Dr E: [00:20:15] And now, 15 years later and now we know a lot better. And I hope that he does know a lot better now as well. That that’s not at all exactly how it works, because you can have a thousand calories of one thing or a thousand calories of another thing. And it’s completely different. You can say, you know what, as long as you’re having a calorie deficit. Sure. Let’s see you be eating a thousand calories of Skittles and brownies or a thousand calories of nourishing foods. And you’re going to see the difference because exactly what you were saying right now is so, so, so import about nutrient density. We are overfed and undernourished because what’s happening is that we’re eating so much crap, so many calories, so much stuff that isn’t really feeding our cells. But that has to go somewhere. So our body ends up breaking it up, metabolizing it and ends up being stored as fat. Ends up generating toxins and toxins have to be bound by fat as well. And the same is true for the opposite.

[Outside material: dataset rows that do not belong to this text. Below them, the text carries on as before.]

(* ===== verification/SwarmSafety.v ===== *)
(** The swarm's books: what its tables say at the same time, kept by every event
    of a transport, every report of a driver and every call of an application. *)

From S2P Require Import Prelude Varint Text SansIo Multistream Ping Base58 PeerIdentity Multiaddr Proto Identify Swarm.

Section SwarmSafety.
Context `{HC : HashCrates Multihash} `{!EqDecision Multihash} `{!Countable Multihash} {HS : HashCratesSpec Multihash}.
Abbreviation PeerId := (PeerIdentity.PeerId (Multihash := Multihash)).
Context `{BK : !BTreeKey PeerId}.
Abbreviation SwarmCore := (Swarm.SwarmCore (Multihash := Multihash)).
Abbreviation SwarmEvent := (Swarm.SwarmEvent (Multihash := Multihash)).
Abbreviation W := (M SwarmCore (SwarmError (Multihash := Multihash))).
Implicit Types s : SwarmCore.

(** ** What the protocols inside change *)

(** The events that say which connection a peer has. *)
Definition slot_event (e : SwarmEvent) : bool :=
  match e with ConnectionEstablished _ _ | ConnectionClosed _ _ _ => true | _ => false end.

(** Ping and identify, and what is done with their outputs: requests for the
    driver and events about peers, never about connections. *)
Definition quiet s s' : Prop :=
  ∃ pg idf dl info ready evs acts,
    s' = {| s with ping := pg; identify := idf; ping_deadlines := dl; peer_info := info; ready_peers := ready;
                   events := events s ++ evs; actions := actions s ++ acts |} ∧
    Forall (λ e, slot_event e = false) evs ∧
    (∀ p, is_Some (peer_info s !! p) → is_Some (info !! p)) ∧
    (∀ p, p ∈ ready → p ∈ ready_peers s ∨ is_Some (info !! p) ∧ is_Some (peer_to_conn s !! p)).

#[export] Instance quiet_preorder : PreOrder quiet.
Proof.
  split.
  - intros s. exists (ping s), (identify s), (ping_deadlines s), (peer_info s), (ready_peers s), [], [].
    rewrite !app_nil_r. split_and!; [by destruct s|done|done|by left].
  - intros s1 s2 s3 (pg & idf & dl & info & rd & ev & ac & -> & He & Hi & Hr) (pg' & idf' & dl' & info' & rd' & ev' & ac' & -> & He' & Hi' & Hr').
    cbn in *. exists pg', idf', dl', info', rd', (ev ++ ev'), (ac ++ ac'). rewrite !app_assoc. split_and!; [done|by apply Forall_app|auto|].
    intros p [Hp|Hp]%Hr'; [|by right]. destruct (Hr p Hp) as [?|[? ?]]; [by left|right; auto].
Qed.

Definition at_rest s : Prop := Ping.is_idle (ping s) = true ∧ Identify_is_idle (identify s) = true.
Definition machines_ok s : Prop := ping_ok (ping s) ∧ identify_ok (identify s).

(** A step that leaves the two machines alone. *)
Definition quietly {A} (m : W A) : Prop := ∀ s,
  wp m (λ _ s', quiet s s' ∧ ping s' = ping s ∧ identify s' = identify s) (λ _ _, False) s.

Lemma quietly_ret {A} (a : A) : quietly (mret a).
Proof. intros s. by wp_step. Qed.
Lemma quietly_bind {A B} (m : W A) (f : A → W B) : quietly m → (∀ a, quietly (f a)) → quietly (m ≫= f).
Proof.
  intros Hm Hf s. wp_step. eapply wp_mono; [apply Hm| |done]. intros a s1 (Hq & Hp & Hi).
  eapply wp_mono; [apply Hf| |done]. intros b s2 (Hq' & -> & ->). split_and!; [by etrans|done|done].
Qed.
Lemma quietly_gets {A} (f : SwarmCore → A) : quietly (gets f).
Proof. intros s. by wp_step. Qed.
Lemma quietly_event e : slot_event e = false → quietly (push_event e).
Proof.
  intros He s. unfold push_event. wp_step. split_and!; [|done|done].
  exists (ping s), (identify s), (ping_deadlines s), (peer_info s), (ready_peers s), [e], [].
  rewrite app_nil_r. split_and!; [done|by constructor|done|by left].
Qed.
Lemma quietly_action a : quietly (push_action a).
Proof.
  intros s. unfold push_action. wp_step. split_and!; [|done|done].
  exists (ping s), (identify s), (ping_deadlines s), (peer_info s), (ready_peers s), [], [a].
  rewrite app_nil_r. split_and!; [done|done|done|by left].
Qed.
Lemma quietly_deadlines f : quietly (modify (λ s, {| s with ping_deadlines := f s |})).
Proof.
  intros s. wp_step. split_and!; [|done|done].
  exists (ping s), (identify s), (f s), (peer_info s), (ready_peers s), [], [].
  rewrite !app_nil_r. split_and!; [done|done|done|by left].
Qed.
Lemma quietly_info p i : quietly (modify (λ s, {| s with peer_info := <[p := i]> (peer_info s) |})).
Proof.
  intros s. wp_step. split_and!; [|done|done].
  exists (ping s), (identify s), (ping_deadlines s), (<[p := i]> (peer_info s)), (ready_peers s), [], [].
  rewrite !app_nil_r. split_and!; [done|done| |by left].
  intros q Hq. apply lookup_insert_is_Some'. by right.
Qed.
Lemma quietly_ready p : quietly (try_emit_peer_ready p).
Proof.
  intros s. unfold try_emit_peer_ready, push_event. wp_step. wp_step. wp_step; [by wp_step|].
  destruct (peer_info s !! p) as [info|] eqn:Hi; cbn [id]; rewrite ?Hi; [|by wp_step].
  destruct (decide (is_Some (peer_to_conn s !! p))) as [Hc|Hc]; [rewrite bool_decide_true by done|rewrite bool_decide_false by done; by wp_step].
  cbn [negb]. wp_steps. split_and!; [|done|done].
  exists (ping s), (identify s), (ping_deadlines s), (peer_info s), ({[p]} ∪ ready_peers s), [PeerReady p (id_protocols info)], [].
  rewrite !app_nil_r. split_and!; [done|by constructor|done|].
  intros q [->%elem_of_singleton|Hq]%elem_of_union; [|by left]. right. split; [by rewrite Hi|done].
Qed.

Ltac quiet_steps :=
  repeat first
    [ progress intros
    | apply quietly_ret | apply quietly_gets | apply quietly_action | by apply quietly_event
    | apply quietly_deadlines | apply quietly_info | apply quietly_ready
    | apply quietly_bind | progress case_match ].

Lemma quietly_ping_output o : quietly (handle_ping_output o).
Proof.
  unfold handle_ping_output, execute_ping_action, on_owned_ping_stream, handle_ping_event, disarm_ping, emit_error, emit_error_for_stream.
  quiet_steps.
Qed.
Lemma quietly_identify_output o : quietly (handle_identify_output o).
Proof.
  unfold handle_identify_output, execute_identify_action, handle_identify_event, emit_error, emit_error_for_stream. quiet_steps.
Qed.
(** A loop that polls a machine inside. *)
Lemma drain_nested_spec {Output Error} (poll : W (option Output + Error)) handle (I D : SwarmCore → Prop) (left : SwarmCore → nat) fuel s :
  (∀ s, I s → ∃ o s', poll s = (s', Ok (inl o)) ∧
     match o with
     | Some o => (left s' < left s)%nat ∧ wp (handle o) (λ _ s'', I s'' ∧ (left s'' ≤ left s')%nat) (λ _ _, False) s'
     | None => s' = s ∧ D s
     end) →
  I s → (left s ≤ fuel)%nat → wp (drain_nested poll handle fuel) (λ _ s', I s' ∧ D s') (λ _ _, False) s.
Proof.
  intros Hstep. revert s. induction fuel as [|fuel IH]; intros s Hs Hn; cbn [drain_nested]; wp_step;
    destruct (Hstep s Hs) as (o & s1 & Hpoll & Ho); unfold wp at 1; rewrite Hpoll; destruct o as [o|].
  1: lia. all: try (destruct Ho as [-> Hz]; by wp_step).
  destruct Ho as [Hlt Ho]. wp_step. eapply wp_mono; [exact Ho| |done]. intros u s2 [Hs2 Hle]. apply IH; [done|lia].
Qed.

Lemma quiet_with_ping s pg : quiet s {| s with ping := pg |}.
Proof.
  exists pg, (identify s), (ping_deadlines s), (peer_info s), (ready_peers s), [], []. rewrite !app_nil_r.
  split_and!; [done|done|done|by left].
Qed.
Lemma quiet_with_identify s i : quiet s {| s with identify := i |}.
Proof.
  exists (ping s), i, (ping_deadlines s), (peer_info s), (ready_peers s), [], []. rewrite !app_nil_r.
  split_and!; [done|done|done|by left].
Qed.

Dr E: [00:21:09] When we start filling up our cells with nourishment, with the nutrients that they need, with the thing that they need to actually do what they need to do. That’s when the hunger subsides. That’s when all the addiction starts going down. And from your face, I can tell that that was pretty much your experience.

Emily Boller: [00:21:22] Oh, absolutely. And also, when you start focusing on all the things you can eat. All the food you can eat instead of that dieting mentality was like, I can’t eat, I can’t eat. You know? Or I get away and measure every little morsel of food. And you can do that for so long. That weighing and measuring and calculating. And you can do that. I have a son with Type 1 diabetes and we have to be very meticulous. But that’s what dieting is like. You’re just very meticulous.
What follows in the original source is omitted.